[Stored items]
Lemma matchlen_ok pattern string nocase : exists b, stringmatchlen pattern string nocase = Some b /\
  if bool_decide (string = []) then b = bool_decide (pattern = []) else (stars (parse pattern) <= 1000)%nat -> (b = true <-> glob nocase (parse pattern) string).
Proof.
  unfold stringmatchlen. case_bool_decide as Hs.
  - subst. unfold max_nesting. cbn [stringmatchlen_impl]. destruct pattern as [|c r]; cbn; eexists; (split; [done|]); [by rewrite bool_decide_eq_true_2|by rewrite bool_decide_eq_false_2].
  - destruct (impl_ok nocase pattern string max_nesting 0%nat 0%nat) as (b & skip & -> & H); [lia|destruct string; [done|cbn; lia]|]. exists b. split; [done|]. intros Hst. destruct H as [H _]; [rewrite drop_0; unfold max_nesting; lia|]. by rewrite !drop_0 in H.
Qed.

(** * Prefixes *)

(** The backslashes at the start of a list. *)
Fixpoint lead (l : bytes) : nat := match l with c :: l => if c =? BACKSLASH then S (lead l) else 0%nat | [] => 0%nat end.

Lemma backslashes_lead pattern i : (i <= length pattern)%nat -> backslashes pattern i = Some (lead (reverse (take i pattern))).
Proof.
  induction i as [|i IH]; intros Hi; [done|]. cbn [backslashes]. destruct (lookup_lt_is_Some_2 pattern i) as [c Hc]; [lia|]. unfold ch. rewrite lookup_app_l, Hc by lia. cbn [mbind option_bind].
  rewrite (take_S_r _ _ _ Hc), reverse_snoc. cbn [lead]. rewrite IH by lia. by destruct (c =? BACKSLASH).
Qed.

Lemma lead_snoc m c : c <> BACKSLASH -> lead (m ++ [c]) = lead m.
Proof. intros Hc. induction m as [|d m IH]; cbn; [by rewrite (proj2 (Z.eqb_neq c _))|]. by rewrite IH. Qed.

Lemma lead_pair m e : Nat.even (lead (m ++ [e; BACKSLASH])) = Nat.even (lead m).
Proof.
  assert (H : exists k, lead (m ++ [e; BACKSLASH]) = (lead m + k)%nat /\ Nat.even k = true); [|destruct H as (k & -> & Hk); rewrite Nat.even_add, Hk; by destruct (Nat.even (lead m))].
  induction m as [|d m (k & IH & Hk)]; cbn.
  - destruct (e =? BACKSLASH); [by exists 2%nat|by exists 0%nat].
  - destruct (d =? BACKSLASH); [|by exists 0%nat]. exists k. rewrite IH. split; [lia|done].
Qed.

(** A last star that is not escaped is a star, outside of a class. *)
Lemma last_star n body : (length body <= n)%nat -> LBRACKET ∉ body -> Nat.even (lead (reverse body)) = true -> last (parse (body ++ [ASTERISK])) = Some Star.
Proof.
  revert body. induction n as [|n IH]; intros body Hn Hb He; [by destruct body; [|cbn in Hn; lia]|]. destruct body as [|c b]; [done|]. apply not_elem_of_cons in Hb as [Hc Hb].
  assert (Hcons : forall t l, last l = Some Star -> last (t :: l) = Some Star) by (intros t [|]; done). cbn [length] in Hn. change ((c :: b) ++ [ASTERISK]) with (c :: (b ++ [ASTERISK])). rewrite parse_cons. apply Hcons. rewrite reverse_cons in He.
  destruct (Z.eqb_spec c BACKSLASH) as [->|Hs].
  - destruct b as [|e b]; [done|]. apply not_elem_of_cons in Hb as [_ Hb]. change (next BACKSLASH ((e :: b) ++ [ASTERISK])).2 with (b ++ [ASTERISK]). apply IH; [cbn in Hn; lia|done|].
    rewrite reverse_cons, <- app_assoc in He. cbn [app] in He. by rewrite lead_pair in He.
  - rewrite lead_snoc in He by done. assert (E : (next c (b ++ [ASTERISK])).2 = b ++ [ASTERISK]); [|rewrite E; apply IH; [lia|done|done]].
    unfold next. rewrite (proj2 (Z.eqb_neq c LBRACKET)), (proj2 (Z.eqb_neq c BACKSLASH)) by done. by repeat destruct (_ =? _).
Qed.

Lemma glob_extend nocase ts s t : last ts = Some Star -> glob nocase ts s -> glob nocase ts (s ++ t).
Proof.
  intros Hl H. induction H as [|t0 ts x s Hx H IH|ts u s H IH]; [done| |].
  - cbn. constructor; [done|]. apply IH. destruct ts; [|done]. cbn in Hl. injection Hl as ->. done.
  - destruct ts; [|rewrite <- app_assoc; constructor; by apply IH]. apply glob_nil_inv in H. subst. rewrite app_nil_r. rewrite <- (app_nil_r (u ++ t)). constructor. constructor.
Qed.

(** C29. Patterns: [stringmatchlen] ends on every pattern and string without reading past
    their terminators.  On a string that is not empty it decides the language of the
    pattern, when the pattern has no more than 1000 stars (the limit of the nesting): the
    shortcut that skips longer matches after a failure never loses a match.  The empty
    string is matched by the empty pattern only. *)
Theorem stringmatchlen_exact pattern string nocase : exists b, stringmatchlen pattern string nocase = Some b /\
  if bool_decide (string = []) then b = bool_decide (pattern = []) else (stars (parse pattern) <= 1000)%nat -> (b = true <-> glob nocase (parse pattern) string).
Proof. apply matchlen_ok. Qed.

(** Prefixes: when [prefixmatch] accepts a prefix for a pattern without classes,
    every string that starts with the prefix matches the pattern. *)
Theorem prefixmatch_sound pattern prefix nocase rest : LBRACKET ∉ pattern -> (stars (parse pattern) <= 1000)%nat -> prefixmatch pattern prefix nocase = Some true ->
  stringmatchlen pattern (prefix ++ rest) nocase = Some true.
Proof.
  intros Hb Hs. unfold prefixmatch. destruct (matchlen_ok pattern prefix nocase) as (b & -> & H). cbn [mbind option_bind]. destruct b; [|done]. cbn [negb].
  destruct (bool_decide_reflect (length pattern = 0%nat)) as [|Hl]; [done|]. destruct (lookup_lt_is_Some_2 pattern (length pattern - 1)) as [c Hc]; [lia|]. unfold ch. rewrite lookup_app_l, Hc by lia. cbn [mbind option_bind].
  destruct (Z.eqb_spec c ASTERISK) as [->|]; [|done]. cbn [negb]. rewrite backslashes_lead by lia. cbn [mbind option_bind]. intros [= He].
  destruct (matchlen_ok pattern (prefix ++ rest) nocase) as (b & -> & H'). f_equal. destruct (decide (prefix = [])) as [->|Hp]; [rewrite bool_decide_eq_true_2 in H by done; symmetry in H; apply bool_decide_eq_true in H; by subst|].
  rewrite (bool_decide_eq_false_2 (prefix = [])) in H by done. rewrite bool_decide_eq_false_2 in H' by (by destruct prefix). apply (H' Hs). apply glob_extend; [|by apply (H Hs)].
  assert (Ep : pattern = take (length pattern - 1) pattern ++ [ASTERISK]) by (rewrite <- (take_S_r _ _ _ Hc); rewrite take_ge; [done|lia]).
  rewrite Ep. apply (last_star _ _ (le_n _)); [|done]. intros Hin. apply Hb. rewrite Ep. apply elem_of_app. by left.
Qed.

DIRECTIONS: Look through the records above and please copy every line in which the string "LBRACKET" occurs.

ANSWER TO THIS PROBLEM:
Lemma last_star n body : (length body <= n)%nat -> LBRACKET ∉ body -> Nat.even (lead (reverse body)) = true -> last (parse (body ++ [ASTERISK])) = Some Star.
    unfold next. rewrite (proj2 (Z.eqb_neq c LBRACKET)), (proj2 (Z.eqb_neq c BACKSLASH)) by done. by repeat destruct (_ =? _).
Theorem prefixmatch_sound pattern prefix nocase rest : LBRACKET ∉ pattern -> (stars (parse pattern) <= 1000)%nat -> prefixmatch pattern prefix nocase = Some true ->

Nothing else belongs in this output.